大衆炭酸ドリンクの珍妙な衣装に身を包んだゴルバチョフ嬢の狼狽は特にひどく、キンツーを困らせた。首に怪我をしたようで、駆けつけた救急隊員による治療を受けているところだ。
退廃した官僚システムにおいても、救急医療のインフラは迅速だったりして、人民の気質のあらわれでもある。

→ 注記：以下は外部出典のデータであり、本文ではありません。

(** On the platform that deletes a message once, alice's message with a link
    and a mass mention ends in an exception, with no timeout. *)
Lemma second_delete_refused_witness :
  (forall j m, (MessageDelete m, None) ∈ j -> strict j (MessageDelete m) <> None)
  /\ user_bot (message_author Sample.both) = false
  /\ contains_link (message_content Sample.both)
  /\ (contains (lit "@everyone") (ascii_lower (message_content Sample.both))
      \/ contains (lit "@here") (ascii_lower (message_content Sample.both)))
  /\ (user_id (message_author Sample.both) ∉ whitelisted Sample.fresh)
  /\ exists e es,
       on_message strict ascii_lower 7 Sample.both Sample.fresh
         = (Raise e, extend Sample.fresh es)
       /\ Forall (fun x =>
            match fst x with
            | MemberTimeout _ _ _ | ProcessCommands _ => False
            | _ => True
            end) es.
Proof.
  assert (Hb : user_bot (message_author Sample.both) = false) by reflexivity.
  assert (Hl : contains_link (message_content Sample.both))
    by (apply contains_link_search; reflexivity).
  assert (Hm : contains (lit "@everyone") (ascii_lower (message_content Sample.both))
               \/ contains (lit "@here") (ascii_lower (message_content Sample.both)))
    by (right; apply str_in_spec; reflexivity).
  assert (Hw : user_id (message_author Sample.both) ∉ whitelisted Sample.fresh)
    by by_computation.
  split; [exact strict_refuses|]. split; [exact Hb|]. split; [exact Hl|].
  split; [exact Hm|]. split; [exact Hw|].
  exact (second_delete_refused strict ascii_lower 7 Sample.both Sample.fresh
           strict_refuses Hb Hl Hm Hw).
Defined.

「えぐっえぐっ、私たちがぁ、アンディWOWホル音頭を踊っていたらぁ、えぐっ」
「ハラショー」
「えぐっ、オタクさんたちがぁ、突然白豚にぃ、えぐっ」
「ハラショー」
「えぐっ、いやァ、白くてまぶしくなっちゃってぇ」
「ハラショー」
「それデェ、首がぁ、こんな痛くなっちゃってぇ、えぐ。ぴええええええん」

「にゃにゃにゃにゃー!!! いつまでも泣いてんじゃないだわよ! あーうっさいうっさいうっさい!」

「ヒィンっ!」

再びの恐怖に体を振動させるG嬢。
「まぁまぁ、彼女は怪我もしているんですし……首は大丈夫ですか?」

包帯のすきまからは、リング状の青白い痣がみえる。
チョーカーの形をした、一生残る傷は、彼女のコンプレックスとして、人間形成に大きな影響を与えてゆくのだろうか。
G嬢が背負う十字架となり、重くのしかかるのか。
服装で無理やり隠したり、人の目を見て話せなくなったり……

キンツーは自己顕示欲を拗らせたあはれな少女に同情もしてみたりして、するどい目を細めたが、ネオププは気にしない。

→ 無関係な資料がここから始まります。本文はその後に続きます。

Section RetryLoop.
Variables (env : Env) (method : Method) (url path : string) (bearer : json).
Variables (params : option (gmap string json)) (json_body : option json).
Variables (max_retries timeout_s : Z).

Let loop fuel attempt :=
  hs_request_loop fuel env method url path bearer params json_body
                  max_retries timeout_s attempt.

(** With fuel for every retry the budget allows, the loop ends after [k]
    attempts of which all but the last met a transient status, and the last
    response decides the result. *)
Lemma hs_request_loop_ends (fuel : nat) :
  forall (attempt : Z) (s : State),
    (1 <= fuel)%nat -> max_retries - attempt < Z.of_nat fuel ->
    exists (k : nat) (s' : State),
      (1 <= k)%nat /\
      (k = 1%nat \/ attempt + Z.of_nat k <= max_retries + 1) /\
      api_calls s' = (api_calls s + k)%nat /\
      token_calls s' = token_calls s /\
      (forall j, (j < k - 1)%nat ->
         is_transient (status_code (api_response env (api_calls s + j))) = true) /\
      Ending path max_retries (attempt + Z.of_nat k)
             (api_response env (api_calls s + k - 1)) s'
             (loop fuel attempt s).
Proof.
  induction fuel as [|f IH]; intros attempt s Hf Hm; [lia|].
  unfold loop; simpl. unfold bind at 1, requests_request.
  set (resp := api_response env (api_calls s)).
  set (s1 := bump_api _).
  assert (Hlast : api_response env (api_calls s + 1 - 1) = resp)
    by (unfold resp; f_equal; lia).
  destruct (status_code resp <? 300) eqn:E300.
  { apply Z.ltb_lt in E300.
    exists 1%nat, s1. rewrite Hlast.
    split; [lia|]. split; [auto|]. split; [simpl; lia|]. split; [reflexivity|].
    split; [intros j Hj; lia|].
    destruct (String.eqb (text resp) "") eqn:Et.
    - apply String.eqb_eq in Et. apply EndReturn; [lia|left; auto].
    - apply String.eqb_neq in Et.
      destruct (json_body_of resp) as [v|] eqn:Hj.
      + apply EndReturn; [lia|right; auto].
      + apply EndBadBody; auto. }
  apply Z.ltb_ge in E300.
  destruct (is_transient (status_code resp)) eqn:Etr; simpl.
  2:{ exists 1%nat, s1. rewrite Hlast.
      split; [lia|]. split; [auto|]. split; [simpl; lia|]. split; [reflexivity|].
      split; [intros j Hj; lia|]. apply EndFatal; auto. }
  destruct (attempt + 1 <=? max_retries) eqn:Ele.
  2:{ apply Z.leb_gt in Ele.
      exists 1%nat, s1. rewrite Hlast.
      split; [lia|]. split; [auto|]. split; [simpl; lia|]. split; [reflexivity|].
      split; [intros j Hj; lia|]. apply EndExhausted; [auto|lia]. }
  apply Z.leb_le in Ele.
  unfold bind at 1.
  destruct (sleep_seconds_cases resp (attempt + 1) s1)
    as [(n & Hn & Hn0 & Hfrom)|(lit & Hh & Hd & Hi & Hn)]; rewrite Hn.
  2:{ exists 1%nat, s1. rewrite Hlast.
      split; [lia|]. split; [auto|]. split; [simpl; lia|]. split; [reflexivity|].
      split; [intros j Hj; lia|]. eapply EndBadHeader; eauto; lia. }
  unfold bind at 1.
  destruct (time_sleep_cases n s1 Hn0) as [[Hle Hsl]|[Hgt Hsl]]; rewrite Hsl.
  2:{ exists 1%nat, s1. rewrite Hlast.
      split; [lia|]. split; [auto|]. split; [simpl; lia|]. split; [reflexivity|].
      split; [intros j Hj; lia|].
      destruct Hfrom as [H60|(lit & Hh & Hi)]; [unfold sleep_max in Hgt; lia|].
      eapply EndLongSleep; eauto; lia. }
  set (s2 := log_event (EvSleep n) s1).
  destruct (IH (attempt + 1) s2) as (k & s' & Hk1 & Hk & Hapi & Htok & Hall & Hend);
    [lia|lia|].
  assert (Hs2 : api_calls s2 = S (api_calls s)) by reflexivity.
  exists (S k), s'.
  split; [lia|]. split; [right; lia|].
  split; [rewrite Hapi, Hs2; lia|]. split; [rewrite Htok; reflexivity|].
  split.
  - intros j Hj. destruct j as [|j].
    + rewrite Nat.add_0_r. exact Etr.
    + replace (api_calls s + S j)%nat with (api_calls s2 + j)%nat
        by (rewrite Hs2; lia).
      apply Hall. lia.
  - replace (attempt + Z.of_nat (S k)) with (attempt + 1 + Z.of_nat k) by lia.
    replace (api_calls s + S k - 1)%nat with (api_calls s2 + k - 1)%nat
      by (rewrite Hs2; lia).
    exact Hend.
Qed.

(** What the loop adds to the trace: requests that all carry [bearer], and
    sleeps; it never calls the token endpoint. *)
Lemma hs_request_loop_trace (fuel : nat) :
  forall (attempt : Z) (s s' : State),
    final (loop fuel attempt s) = Some s' ->
    exists evs,
      trace s' = trace s ++ evs /\
      token_fetches evs = 0%nat /\
      Forall (fun e => is_api_event e = true) evs /\
      bearers evs = replicate (api_calls s' - api_calls s) bearer /\
      (api_calls s <= api_calls s')%nat /\
      watermarks s' = watermarks s /\ bronze s' = bronze s /\
      sink_calls s' = sink_calls s /\ ticks s' = ticks s.
Proof.
  induction fuel as [|f IH]; intros attempt s s' Hfin; [discriminate|].
  unfold loop in Hfin; simpl in Hfin.
  unfold bind at 1, requests_request in Hfin.
  set (resp := api_response env (api_calls s)) in *.
  set (ev := EvHttp method url bearer params json_body timeout_s) in *.
  set (s1 := bump_api (log_event ev s)) in *.
  assert (Hone : forall r : Result json, final r = Some s' ->
            final r = Some s1 ->
            exists evs, trace s' = trace s ++ evs /\
              token_fetches evs = 0%nat /\
              Forall (fun e => is_api_event e = true) evs /\
              bearers evs = replicate (api_calls s' - api_calls s) bearer /\
              (api_calls s <= api_calls s')%nat /\
              watermarks s' = watermarks s /\ bronze s' = bronze s /\
              sink_calls s' = sink_calls s /\ ticks s' = ticks s).
  { intros r H1 H2. rewrite H1 in H2. injection H2 as ->.
    exists [ev]. simpl.
    replace (S (api_calls s) - api_calls s)%nat with 1%nat by lia.
    repeat split; auto. }
  destruct (status_code resp <? 300).
  { eapply Hone; [exact Hfin|].
    destruct (String.eqb (text resp) ""); [reflexivity|].
    destruct (json_body_of resp); reflexivity. }
  destruct (is_transient (status_code resp) && (attempt + 1 <=? max_retries)).
  2:{ eapply Hone; [exact Hfin|reflexivity]. }
  unfold bind at 1 in Hfin.
  destruct (sleep_seconds_cases resp (attempt + 1) s1)
    as [(n & Hn & Hn0 & _)|(lit & _ & _ & _ & Hn)]; rewrite Hn in Hfin.
  2:{ eapply Hone; [exact Hfin|reflexivity]. }
  unfold bind at 1 in Hfin.
  destruct (time_sleep_cases n s1 Hn0) as [[_ Hsl]|[_ Hsl]]; rewrite Hsl in Hfin.
  2:{ eapply Hone; [exact Hfin|reflexivity]. }
  set (s2 := log_event (EvSleep n) s1) in *.
  apply IH in Hfin as (evs & Htr & Htok & Hev & Hb & Hle & Hw & Hbr & Hsk & Htk).
  assert (Hs2 : api_calls s2 = S (api_calls s)) by reflexivity.
  exists (ev :: EvSleep n :: evs).
  split; [rewrite Htr; simpl; rewrite <- !app_assoc; reflexivity|].
  split; [exact Htok|].
  split; [repeat constructor; exact Hev|].
  split.
  - simpl. rewrite Hb, Hs2.
    replace (api_calls s' - api_calls s)%nat
      with (S (api_calls s' - S (api_calls s)))%nat by lia.
    reflexivity.
  - split; [lia|]. rewrite Hw, Hbr, Hsk, Htk. repeat split; reflexivity.
Qed.
End RetryLoop.

(** ** [hs_request] *)

Lemma bearers_length (evs : list Event) :
  length (bearers evs) = http_attempts evs.
Proof.
  unfold http_attempts.
  induction evs as [|ev evs IH]; [reflexivity|].
  destruct ev; simpl; auto.
Qed.

Lemma Ending_final path max_retries attempt last s' (r : Result json) :
  Ending path max_retries attempt last s' r -> final r = Some s'.
Proof. intros H; inversion H; reflexivity. Qed.

(** The token refresh is one call of the token endpoint, whatever it
    answers. *)
Lemma get_access_token_cases (env : Env) (s : State) :
  let s1 := bump_token (log_event (EvToken (BASE_URL env +:+ "/oauth/v1/token")) s) in
  (exists tok, get_access_token env s = Val tok s1) \/
  (exists e, get_access_token env s = Exc e s1).
Proof.
  unfold get_access_token, bind, post_token; simpl.
  destruct (status_code (token_response env (token_calls s)) >=? 300);
    [right; eauto|].
  unfold access_token_of.
  destruct (json_body_of (token_response env (token_calls s))) as [[| | | | |o]|];
    try (right; eexists; reflexivity).
  destruct (items_get "access_token" o); [left|right]; eexists; reflexivity.
Qed.

(** C10. [hs_request] ends for every sequence of responses: either the token
    refresh raises before any attempt, or the loop makes [k] attempts with
    [1 <= k <= max_retries + 1], all but the last one answered with a
    transient status, and the last response decides:
    a status below 300 returns the decoded body (or raises if it does not
    decode), a non-retryable status or an exhausted budget raises the API
    error, a [Retry-After] that [isdigit] accepts and [int] rejects (a
    superscript digit, more than 4300 digits) raises [ValueError], and a
    [Retry-After] of more seconds than [time.sleep] takes raises
    [OverflowError]. *)
Theorem hs_request_terminates (env : Env) (method : Method) (path : string)
    (params : option (gmap string json)) (json_body : option json)
    (max_retries timeout_s : Z) (s : State) :
  0 <= max_retries ->
  let run := hs_request env method path params json_body
                             max_retries timeout_s s in
  (exists e s', run = Exc e s' /\ get_access_token env s = Exc e s' /\
                api_calls s' = api_calls s) \/
  (exists (k : nat) (s' : State),
      (1 <= k)%nat /\ Z.of_nat k <= max_retries + 1 /\
      api_calls s' = (api_calls s + k)%nat /\
      (forall j, (j < k - 1)%nat ->
         is_transient (status_code (api_response env (api_calls s + j))) = true) /\
      Ending path max_retries (Z.of_nat k)
             (api_response env (api_calls s + k - 1)) s' run).
Proof.
  intros Hmax run. unfold run, hs_request, bind.
  destruct (get_access_token_cases env s) as [[tok Ht]|[e Ht]]; rewrite Ht.
  2:{ left. exists e. eexists. split; [reflexivity|]. split; reflexivity. }
  right.
  set (s1 := bump_token _).
  destruct (hs_request_loop_ends env method (BASE_URL env +:+ path) path tok
              params json_body max_retries timeout_s
              (hs_request_fuel max_retries) 0 s1)
    as (k & s' & Hk1 & Hk & Hapi & _ & Hall & Hend).
  { unfold hs_request_fuel; lia. }
  { unfold hs_request_fuel; lia. }
  exists k, s'. split; [exact Hk1|]. split; [lia|].
  split; [exact Hapi|]. split; [exact Hall|]. exact Hend.
Qed.

(** The same without a bound on [max_retries]: the model's fuel is never the
    reason a call of [hs_request] stops. *)
Lemma hs_request_final (env : Env) (method : Method) (path : string)
    (params : option (gmap string json)) (json_body : option json)
    (max_retries timeout_s : Z) (s : State) :
  exists s', final (hs_request env method path params json_body
                                    max_retries timeout_s s) = Some s'.
Proof.
  unfold hs_request, bind.
  destruct (get_access_token_cases env s) as [[tok Ht]|[e Ht]]; rewrite Ht;
    [|eexists; reflexivity].
  set (s1 := bump_token _).
  destruct (hs_request_loop_ends env method (BASE_URL env +:+ path) path tok
              params json_body max_retries timeout_s
              (hs_request_fuel max_retries) 0 s1)
    as (k & s' & _ & _ & _ & _ & _ & Hend);
    [unfold hs_request_fuel; lia|unfold hs_request_fuel; lia|].
  exists s'. eapply Ending_final; exact Hend.
Qed.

「にゃ、何が起きたのよ、話してみなさいよ。どうせ野蛮な仮面の男たちがあらわれたんでしょ?」

「ピエ、私の首を化け物が締めてきて、でもなんか変な顔をした彼はドロップキックをしてきて、エグッ、でもなんかずっと白いスモークで、あんまよくわからなくて、痛くて、でもピエ!」

「…………やはり彼らですかね」
「にゃ。もういいわよ。これ以上情報はなさそうね。オタク野郎もどうせ、ツァイトガイストになっていたのなら、時間の無駄無駄。撤収にゃ」

「……ハラショーしました。嬢、ありがとうございます。首、おしゃれですよ」
少しは気遣いのできる、繊細さはキンツーの持ち味だ。


ツァイトガイスト現象の結末は、精神の自殺。
外傷のない、突然死体を発見することになる。

……今夜の歌舞伎デレヴニヤに、死体はみあたらなかった。